◆ **REQUIRED WORK**
Report the number of lines in the entries below that include the word "true", and nothing else.

Extracted records
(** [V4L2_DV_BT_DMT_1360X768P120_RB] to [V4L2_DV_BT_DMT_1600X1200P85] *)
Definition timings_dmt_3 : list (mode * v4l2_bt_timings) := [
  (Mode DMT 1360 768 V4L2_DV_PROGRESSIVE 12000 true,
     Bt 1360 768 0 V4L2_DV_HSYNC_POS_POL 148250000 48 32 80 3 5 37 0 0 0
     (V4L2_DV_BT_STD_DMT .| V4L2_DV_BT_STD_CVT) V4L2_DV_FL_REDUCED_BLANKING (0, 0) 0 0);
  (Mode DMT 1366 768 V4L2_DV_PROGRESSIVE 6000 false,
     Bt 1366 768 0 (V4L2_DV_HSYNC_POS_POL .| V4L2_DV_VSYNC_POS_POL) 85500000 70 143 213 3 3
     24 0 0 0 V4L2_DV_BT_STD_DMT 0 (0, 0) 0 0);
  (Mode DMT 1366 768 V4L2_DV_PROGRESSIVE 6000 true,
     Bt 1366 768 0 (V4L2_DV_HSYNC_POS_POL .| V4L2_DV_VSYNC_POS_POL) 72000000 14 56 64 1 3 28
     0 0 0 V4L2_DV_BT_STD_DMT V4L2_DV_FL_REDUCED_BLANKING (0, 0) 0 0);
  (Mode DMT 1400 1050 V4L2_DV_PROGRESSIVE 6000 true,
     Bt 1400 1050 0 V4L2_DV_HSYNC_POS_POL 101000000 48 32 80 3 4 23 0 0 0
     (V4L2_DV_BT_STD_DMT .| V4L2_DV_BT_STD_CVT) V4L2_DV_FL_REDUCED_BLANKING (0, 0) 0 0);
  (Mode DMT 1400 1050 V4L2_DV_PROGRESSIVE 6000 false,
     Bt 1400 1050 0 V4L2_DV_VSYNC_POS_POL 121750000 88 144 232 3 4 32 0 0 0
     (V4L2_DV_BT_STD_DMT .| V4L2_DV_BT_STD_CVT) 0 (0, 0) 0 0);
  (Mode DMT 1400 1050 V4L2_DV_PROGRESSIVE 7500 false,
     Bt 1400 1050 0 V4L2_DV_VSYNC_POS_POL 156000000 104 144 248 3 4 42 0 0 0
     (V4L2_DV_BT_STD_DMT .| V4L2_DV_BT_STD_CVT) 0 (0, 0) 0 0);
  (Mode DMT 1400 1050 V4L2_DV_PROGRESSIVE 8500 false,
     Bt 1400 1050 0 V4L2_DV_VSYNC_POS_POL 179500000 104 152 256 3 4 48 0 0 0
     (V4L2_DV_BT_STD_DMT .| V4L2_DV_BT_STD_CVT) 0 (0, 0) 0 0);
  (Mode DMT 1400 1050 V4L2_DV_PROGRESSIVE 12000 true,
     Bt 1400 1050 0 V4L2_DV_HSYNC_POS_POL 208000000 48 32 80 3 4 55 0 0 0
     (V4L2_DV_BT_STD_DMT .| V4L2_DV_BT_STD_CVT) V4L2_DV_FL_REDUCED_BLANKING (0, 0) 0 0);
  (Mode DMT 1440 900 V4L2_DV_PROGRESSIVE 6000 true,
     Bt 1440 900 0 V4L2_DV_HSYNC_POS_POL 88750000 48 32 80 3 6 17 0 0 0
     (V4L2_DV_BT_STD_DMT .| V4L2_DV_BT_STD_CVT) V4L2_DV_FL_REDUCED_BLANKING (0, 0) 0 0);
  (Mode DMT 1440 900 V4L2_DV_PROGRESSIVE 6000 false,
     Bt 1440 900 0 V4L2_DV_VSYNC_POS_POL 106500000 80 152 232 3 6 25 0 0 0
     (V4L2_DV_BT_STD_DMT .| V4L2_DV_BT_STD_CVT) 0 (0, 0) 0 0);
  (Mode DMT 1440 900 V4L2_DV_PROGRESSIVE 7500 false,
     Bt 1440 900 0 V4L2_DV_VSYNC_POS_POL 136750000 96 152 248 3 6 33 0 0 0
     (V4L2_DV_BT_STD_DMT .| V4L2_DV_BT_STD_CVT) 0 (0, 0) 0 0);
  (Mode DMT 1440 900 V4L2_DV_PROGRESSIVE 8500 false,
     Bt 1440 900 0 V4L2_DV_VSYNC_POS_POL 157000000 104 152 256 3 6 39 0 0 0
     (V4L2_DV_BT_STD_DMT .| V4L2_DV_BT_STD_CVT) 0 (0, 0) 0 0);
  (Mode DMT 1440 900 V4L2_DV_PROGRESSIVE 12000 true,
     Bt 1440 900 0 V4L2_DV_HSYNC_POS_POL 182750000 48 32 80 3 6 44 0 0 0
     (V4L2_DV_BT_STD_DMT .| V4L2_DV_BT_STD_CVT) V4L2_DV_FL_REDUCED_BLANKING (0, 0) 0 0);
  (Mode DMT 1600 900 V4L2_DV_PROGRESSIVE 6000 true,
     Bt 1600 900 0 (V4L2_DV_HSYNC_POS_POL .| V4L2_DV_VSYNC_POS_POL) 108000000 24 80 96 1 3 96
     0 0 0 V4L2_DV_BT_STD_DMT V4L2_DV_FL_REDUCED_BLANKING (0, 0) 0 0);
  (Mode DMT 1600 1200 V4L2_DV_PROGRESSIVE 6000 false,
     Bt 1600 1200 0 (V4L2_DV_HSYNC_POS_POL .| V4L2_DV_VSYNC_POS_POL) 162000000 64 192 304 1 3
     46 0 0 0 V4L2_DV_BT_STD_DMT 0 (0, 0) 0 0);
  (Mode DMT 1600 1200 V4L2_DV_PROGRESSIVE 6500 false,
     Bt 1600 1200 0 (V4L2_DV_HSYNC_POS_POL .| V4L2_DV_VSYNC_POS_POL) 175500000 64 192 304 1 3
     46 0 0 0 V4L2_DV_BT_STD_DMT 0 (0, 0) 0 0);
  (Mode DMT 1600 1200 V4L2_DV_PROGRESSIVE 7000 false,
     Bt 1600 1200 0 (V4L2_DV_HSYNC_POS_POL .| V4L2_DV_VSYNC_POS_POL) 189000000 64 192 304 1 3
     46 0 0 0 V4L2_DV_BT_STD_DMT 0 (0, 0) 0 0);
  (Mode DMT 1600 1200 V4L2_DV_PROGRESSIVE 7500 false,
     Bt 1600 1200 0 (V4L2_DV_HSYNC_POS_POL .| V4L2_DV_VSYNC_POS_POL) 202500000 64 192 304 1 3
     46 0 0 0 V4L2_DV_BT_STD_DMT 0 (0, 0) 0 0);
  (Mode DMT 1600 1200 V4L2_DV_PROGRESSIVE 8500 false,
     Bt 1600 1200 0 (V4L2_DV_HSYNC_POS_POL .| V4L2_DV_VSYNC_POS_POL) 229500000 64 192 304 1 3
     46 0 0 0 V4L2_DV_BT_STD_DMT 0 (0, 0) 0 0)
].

◆ **RESULT BELOW**
7